_DATA_.
Lemma column_at_raises j m e : column_at j m = Raise e → e = IndexError.
Proof.
  unfold column_at. case_bool_decide; [apply mapM_index_raises | congruence].
Qed.

Lemma select_column_raises mask j m e :
  select_column mask j m = Raise e → e = IndexError.
Proof.
  unfold select_column. intros Hs.
  raise_bind Hs; [by eapply select_raises | by eapply column_at_raises].
Qed.

Section raises.
Context `{Stats}.

Lemma stats_pairwise_of_raises cond2run_dict w coverage names pairs e :
  (∀ c1 c2, (c1, c2) ∈ pairs →
     is_Some (cond2run_dict !! c1) ∧ is_Some (cond2run_dict !! c2)) →
  stats_pairwise_of cond2run_dict w coverage names pairs = Raise e →
  e = IndexError.
Proof.
  induction pairs as [|[c1 c2] rest IH]; intros Hp Hs; simpl in Hs;
    [discriminate|].
  destruct (Hp c1 c2) as [[runs1 H1] [runs2 H2]]; [left|].
  unfold getitem in Hs. rewrite H1, H2 in Hs. simpl in Hs.
  raise_bind Hs; [by eapply select_column_raises|].
  raise_bind Hs; [by eapply select_column_raises|].
  raise_bind Hs; [by eapply select_raises|].
  raise_bind Hs; [by eapply select_raises|].
  raise_bind Hs; [|discriminate].
  apply IH; [|done]. intros ? ? ?. apply Hp. by right.
Qed.

Lemma stats_one_vs_all_of_raises cond2run_dict w coverage names conds e :
  (∀ c, c ∈ conds → is_Some (cond2run_dict !! c)) →
  stats_one_vs_all_of cond2run_dict w coverage names conds = Raise e →
  e = IndexError.
Proof.
  induction conds as [|c rest IH]; intros Hp Hs; simpl in Hs; [discriminate|].
  destruct (Hp c) as [runs1 H1]; [left|].
  unfold getitem in Hs. rewrite H1 in Hs. simpl in Hs.
  raise_bind Hs; [by eapply select_column_raises|].
  raise_bind Hs; [by eapply select_column_raises|].
  raise_bind Hs; [by eapply select_raises|].
  raise_bind Hs; [by eapply select_raises|].
  raise_bind Hs; [|discriminate].
  apply IH; [|done]. intros ? ?. apply Hp. by right.
Qed.

Lemma ordered_by_run_raises w_min coverage names run_names e :
  ordered_by_run w_min coverage names run_names = Raise e → e = IndexError.
Proof.
  induction run_names as [|run_name rest IH]; intros Ho; simpl in Ho;
    [discriminate|].
  raise_bind Ho.
  { destruct w_min; simpl in Ho; [congruence | by eapply select_raises]. }
  raise_bind Ho; [by eapply select_raises|].
  raise_bind Ho; [auto | discriminate].
Qed.

Lemma row_of_raises cond2run_dict key model e :
  row_of cond2run_dict (condition_names_of cond2run_dict)
    (run_names_of cond2run_dict) key model = Raise e →
  e = IndexError.
Proof.
  unfold row_of. destruct key as [[idx position] kmer]. intros Hr.
  raise_bind Hr; [by eapply column_at_raises|].
  raise_bind Hr; [by eapply column_at_raises|].
  raise_bind Hr; [by eapply column_at_raises|].
  destruct (calc_prob_overlapping _ _) as [p_overlap cdf].
  raise_bind Hr.
  { eapply stats_pairwise_of_raises; [|done].
    intros c1 c2 [? ?]%elem_of_combinations2.
    split; by apply elem_of_condition_names_of. }
  raise_bind Hr.
  { case_bool_decide; [|discriminate].
    eapply stats_one_vs_all_of_raises; [|done].
    intros c. apply elem_of_condition_names_of. }
  raise_bind Hr.
  { unfold orient in Hr.
    raise_bind Hr; [by eapply index_raises|].
    raise_bind Hr; [by eapply index_raises|].
    by destruct (fltb _ _). }
  repeat match goal with x : (_ * _)%type |- _ => destruct x end.
  raise_bind Hr; [by eapply ordered_by_run_raises|].
  repeat match goal with x : (_ * _)%type |- _ => destruct x end.
  by case_bool_decide.
Qed.

Lemma rows_of_raises cond2run_dict models e :
  rows_of cond2run_dict (condition_names_of cond2run_dict)
    (run_names_of cond2run_dict) models = Raise e →
  e = IndexError.
Proof.
  induction models as [|[key model] rest IH]; intros Hr; simpl in Hr;
    [discriminate|].
  raise_bind Hr; [by eapply row_of_raises|].
  raise_bind Hr; [auto | discriminate].
Qed.

Lemma generate_result_table_rows_of models cond2run_dict :
  generate_result_table models cond2run_dict
  = rows_of cond2run_dict (condition_names_of cond2run_dict)
      (run_names_of cond2run_dict) models.
Proof.
  unfold generate_result_table, condition_names_of, run_names_of.
  by destruct (get_ordered_condition_run_names cond2run_dict).
Qed.

(** X14: a model fitted on a single group makes the table fail as soon as
    the mapping names a run: its weights are squeezed to a scalar, which
    takes no mask, and [IndexError] is raised. *)
Theorem generate_result_table_single_group_raises models cond2run_dict key
    model :
  (key, model) ∈ models →
  length (rows (w_expected model)) = 1%nat →
  run_names_of cond2run_dict ≠ [] →
  generate_result_table models cond2run_dict = Raise IndexError.
Proof.
  intros Hin Hone Hne.
  destruct (generate_result_table models cond2run_dict) as [table|e] eqn:Hg.
  - exfalso. rewrite generate_result_table_rows_of in Hg.
    apply rows_of_Ok in Hg.
    apply list_elem_of_lookup in Hin as [i Hi].
    destruct (Forall2_lookup_l _ _ _ _ _ Hg Hi) as (row & _ & Hrow).
    simpl in Hrow.
    destruct (row_of_groups _ _ _ _ _ _ Hrow Hne) as (w0 & Hw0 & Hw & _).
    apply column_at_Ok, mapM_Ok, Forall2_length in Hw0. congruence.
  - rewrite generate_result_table_rows_of in Hg.
    by apply rows_of_raises in Hg as ->.
Qed.

(** X15: the table has one row per model, in the order of the models, and
    each row starts with the key of its model: target, position, k-mer. *)
Theorem rows_follow_models models cond2run_dict table :
  generate_result_table models cond2run_dict = Ok table →
  length table = length models
  ∧ ∀ i idx position kmer model,
      models !! i = Some ((idx, position, kmer), model) →
      ∃ row, table !! i = Some row
             ∧ take 3 row = [CStr idx; CPos position; CText kmer].
Proof.
  intros Hg. rewrite generate_result_table_rows_of in Hg.
  apply rows_of_Ok in Hg. split; [symmetry; by eapply Forall2_length|].
  intros i idx position kmer model Hi.
  destruct (Forall2_lookup_l _ _ _ _ _ Hg Hi) as (row & Hrow & Hok).
  exists row. split; [done|]. cbn [fst snd] in Hok.
  by apply row_of_Ok in Hok as (m0 & m1 & w0 & _ & _ & _ & -> & _).
Qed.
End raises.
(** a column built from a grouped sum holds, at every index, the sum of the
    group, and 0.0 where the group is empty or its sum is not a number *)
Lemma column_groupby (rows : list (K * float)) (k : K) :
  column cmp (groupby_sum cmp rows) k
  = match group cmp k rows with
    | [] => 0%float
    | vs => fillna 0 (group_sum vs)
    end.
Proof.
  unfold column, groupby_sum. rewrite get_tabulate.
  destruct (existsb (key_eqb cmp k) (sorted_keys cmp (map fst rows))) eqn:E.
  - apply existsb_exists in E. destruct E as [k' [Hin E]].
    apply key_eqb_eq in E. subst k'. apply (proj1 (sorted_keys_In _ _)) in Hin.
    destruct (group cmp k rows) eqn:G; [|reflexivity].
    exfalso. exact (proj1 (group_nil k rows) G Hin).
  - assert (G : group cmp k rows = []).
    { apply group_nil. intros Hin.
      assert (existsb (key_eqb cmp k) (sorted_keys cmp (map fst rows)) = true).
      { apply existsb_exists. exists k. split; [now apply sorted_keys_In|apply key_eqb_refl]. }
      congruence. }
    now rewrite G.
Qed.

Lemma groupby_keys (rows : list (K * float)) :
  map fst (groupby_sum cmp rows) = sorted_keys cmp (map fst rows).
Proof.
  unfold groupby_sum. rewrite map_map. simpl. apply map_id.
Qed.

End Keys.

End FrameFacts.

(* ================================================================== *)
(** ** Currency normalization and revenue against budget *)

Module ToolsFacts.
Import Text Py Frame Tools Spec SpecMore Samples FloatFacts FrameFacts Unfolded.
Local Open Scope string_scope.

Lemma ts_compare_eq (a b : Timestamp) : ts_compare a b = Eq <-> a = b.
Proof.
  destruct a as [y1 m1 d1], b as [y2 m2 d2]. unfold ts_compare. simpl. split.
  - destruct (Z.compare_spec y1 y2); try discriminate.
    destruct (Z.compare_spec m1 m2); try discriminate.
    intros Hd. apply Z.compare_eq in Hd. congruence.
  - intros [= -> -> ->]. now rewrite !Z.compare_refl.
Qed.

Lemma ts_compare_opp (a b : Timestamp) : ts_compare b a = CompOpp (ts_compare a b).
Proof.
  destruct a as [y1 m1 d1], b as [y2 m2 d2]. unfold ts_compare. simpl.
  rewrite (Z.compare_antisym y1 y2), (Z.compare_antisym m1 m2),
    (Z.compare_antisym d1 d2).
  destruct (y1 ?= y2)%Z, (m1 ?= m2)%Z, (d1 ?= d2)%Z; reflexivity.
Qed.

Lemma ts_compare_lt (a b : Timestamp) :
  ts_compare a b = Lt <->
  (ts_year a < ts_year b
   \/ (ts_year a = ts_year b
       /\ (ts_month a < ts_month b
           \/ (ts_month a = ts_month b /\ ts_day a < ts_day b))))%Z.
Proof.
  destruct a as [y1 m1 d1], b as [y2 m2 d2]. unfold ts_compare. simpl.
  destruct (Z.compare_spec y1 y2); destruct (Z.compare_spec m1 m2);
    destruct (Z.compare_spec d1 d2); split; intros; try discriminate;
    try reflexivity; lia.
Qed.

Lemma ts_compare_trans (a b c : Timestamp) :
  ts_compare a b = Lt -> ts_compare b c = Lt -> ts_compare a c = Lt.
Proof. rewrite !ts_compare_lt. lia. Qed.

Lemma ts_eqb_eq (a b : Timestamp) : ts_eqb a b = true <-> a = b.
Proof. apply key_eqb_eq, ts_compare_eq. Qed.

Lemma ts_eqb_sym (a b : Timestamp) : ts_eqb a b = ts_eqb b a.
Proof.
  destruct (ts_eqb a b) eqn:E1, (ts_eqb b a) eqn:E2; try reflexivity.
  - apply ts_eqb_eq in E1. subst. rewrite (proj2 (ts_eqb_eq b b) eq_refl) in E2.
    discriminate.
  - apply ts_eqb_eq in E2. subst. rewrite (proj2 (ts_eqb_eq a a) eq_refl) in E1.
    discriminate.
Qed.

Lemma month_start_idem (d : Timestamp) : month_start (month_start d) = month_start d.
Proof. reflexivity. Qed.

Lemma period_eqb_eq (p q : Period) : period_eqb p q = true <-> p = q.
Proof.
  destruct p as [y1 m1], q as [y2 m2]. unfold period_eqb. simpl.
  rewrite andb_true_iff, !Z.eqb_eq. split; [intros [-> ->]; reflexivity|].
  intros [= -> ->]. auto.
Qed.

Lemma period_eqb_refl (p : Period) : period_eqb p p = true.
Proof. now apply period_eqb_eq. Qed.

(** two dates fall in the same month when their periods are equal *)
Lemma ts_eqb_month (a b : Timestamp) :
  ts_eqb (month_start a) (month_start b) = period_eqb (period_of a) (period_of b).
Proof.
  destruct (period_eqb (period_of a) (period_of b)) eqn:E.
  - apply period_eqb_eq in E. apply ts_eqb_eq. unfold month_start.
    unfold period_of in E. now inversion E.
  - destruct (ts_eqb _ _) eqn:E'; [|reflexivity].
    apply ts_eqb_eq in E'. unfold month_start in E'. inversion E' as [[Hy Hm]].
    assert (period_eqb (period_of a) (period_of b) = true).
    { apply period_eqb_eq. unfold period_of. now rewrite Hy, Hm. }
    congruence.
Qed.

Lemma first_day_period (p : Period) : period_of (first_day p) = p.
Proof. now destruct p. Qed.

Lemma ts_eqb_first_day (d : Timestamp) (p : Period) :
  ts_eqb (month_start d) (first_day p) = period_eqb (period_of d) p.
Proof.
  change (first_day p) with (month_start (first_day p)).
  now rewrite ts_eqb_month, first_day_period.
Qed.

Lemma month_start_first_day (d : Timestamp) :
  month_start d = first_day (period_of d).
Proof. reflexivity. Qed.

Section Merge.
Context {R : Type} `{Ledger R}.

Lemma fx_matches_quotes (r : R) (f : fx_row) : fx_matches r f = quotes r f.
Proof. unfold fx_matches, quotes. now rewrite ts_eqb_month. Qed.

Lemma quotes_same_key (r : R) (f : fx_row) : quotes r f = true <-> same_key r f.
Proof.
  unfold quotes, same_key.
  now rewrite andb_true_iff, period_eqb_eq, String.eqb_eq.
Qed.

Lemma fx_matches_same_key (r : R) (f : fx_row) :
  fx_matches r f = true <-> same_key r f.
Proof. rewrite fx_matches_quotes. apply quotes_same_key. Qed.

Lemma filter_matches (fx : list fx_row) (r : R) :
  filter (fx_matches r) fx = filter (quotes r) fx.
Proof. apply filter_ext. intros f. apply fx_matches_quotes. Qed.

Lemma merge_row_absent (fx : list fx_row) (r : R) :
  rate_absent fx r -> merge_row fx r = [with_rate r 1].
Proof.
  intros Habs. unfold merge_row. rewrite filter_none; [reflexivity|].
  intros f Hf. destruct (fx_matches r f) eqn:E; [|reflexivity].
  apply fx_matches_same_key in E. now apply Habs in E.
Qed.

Lemma merge_row_inv (fx : list fx_row) (r : R) (m : merged R) :
  In m (merge_row fx r) ->
  (rate_absent fx r /\ m = with_rate r 1)
  \/ exists f, In f fx /\ same_key r f /\ m = with_rate r (quoted_rate f).
Proof.
  unfold merge_row. destruct (filter (fx_matches r) fx) as [|f0 ms] eqn:E.
  - intros [<-|[]]. left. split; [|reflexivity].
    intros f Hf Hk. apply fx_matches_same_key in Hk.
    assert (In f (filter (fx_matches r) fx)) by (apply filter_In; auto).
    rewrite E in *. contradiction.
  - rewrite <- E. intros Hin. apply in_map_iff in Hin.
    destruct Hin as [f [<- Hf]]. apply filter_In in Hf. destruct Hf as [Hf Hk].
    right. exists f. apply fx_matches_same_key in Hk. auto.
Qed.

Lemma merge_row_present (fx : list fx_row) (r : R) (f : fx_row) :
  In f fx -> same_key r f -> In (with_rate r (quoted_rate f)) (merge_row fx r).
Proof.
  intros Hf Hk. unfold merge_row.
  assert (Hin : In f (filter (fx_matches r) fx)).
  { apply filter_In. split; [assumption|now apply fx_matches_same_key]. }
  destruct (filter (fx_matches r) fx) as [|f0 ms] eqn:E; [contradiction|].
  apply in_map_iff. exists f. auto.
Qed.

Lemma merge_fx_In (df : list R) (fx : list fx_row) (m : merged R) :
  In m (_merge_fx df fx) <-> exists r, In r df /\ In m (merge_row fx r).
Proof. unfold _merge_fx. apply in_flat_map. Qed.

Lemma merge_row_src (fx : list fx_row) (r : R) (m : merged R) :
  In m (merge_row fx r) ->
  src m = r /\ date m = month_start (date_of r)
  /\ amount_usd m = (amount_of r * rate_to_usd m)%float.
Proof.
  intros Hin. apply merge_row_inv in Hin.
  destruct Hin as [[_ ->]|[f [_ [_ ->]]]]; simpl; auto.
Qed.

(** the amounts of the merged rows of a row are the amounts in USD the row
    stands for *)
Lemma merge_row_usd (fx : list fx_row) (r : R) :
  map amount_usd (merge_row fx r) = usd_amounts fx r.
Proof.
  unfold merge_row, usd_amounts. rewrite filter_matches.
  destruct (filter (quotes r) fx) as [|f fs].
  - simpl. now rewrite mul_one.
  - rewrite map_map. reflexivity.
Qed.

(** selecting merged rows by a test that only reads what the row they come
    from decides selects the rows they come from *)
Lemma merged_select (sel : merged R -> bool) (sel' : R -> bool)
  (df : list R) (fx : list fx_row) :
  (forall r m, In r df -> In m (merge_row fx r) -> sel m = sel' r) ->
  map amount_usd (filter sel (_merge_fx df fx))
  = flat_map (usd_amounts fx) (filter sel' df).
Proof.
  unfold _merge_fx. induction df as [|r df IH]; intros Hsel; [reflexivity|].
  cbn [flat_map]. rewrite filter_app, map_app, IH.
  2:{ intros r' m Hr'. apply Hsel. now right. }
  cbn [filter]. destruct (sel' r) eqn:E.
  - cbn [flat_map]. f_equal. rewrite filter_all; [apply merge_row_usd|].
    intros m Hm. rewrite (Hsel r m); [exact E|now left|exact Hm].
  - rewrite filter_none; [reflexivity|].
    intros m Hm. rewrite (Hsel r m); [exact E|now left|exact Hm].
Qed.

End Merge.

_WHAT THE TASK ASKS_. Using the material above, quote the first line and each line after it, stopping at and including the line that holds "is_Some (cond2run_dict !! c1)".

_RESPONSE AREA_.
Lemma column_at_raises j m e : column_at j m = Raise e → e = IndexError.
Proof.
  unfold column_at. case_bool_decide; [apply mapM_index_raises | congruence].
Qed.

Lemma select_column_raises mask j m e :
  select_column mask j m = Raise e → e = IndexError.
Proof.
  unfold select_column. intros Hs.
  raise_bind Hs; [by eapply select_raises | by eapply column_at_raises].
Qed.

Section raises.
Context `{Stats}.

Lemma stats_pairwise_of_raises cond2run_dict w coverage names pairs e :
  (∀ c1 c2, (c1, c2) ∈ pairs →
     is_Some (cond2run_dict !! c1) ∧ is_Some (cond2run_dict !! c2)) →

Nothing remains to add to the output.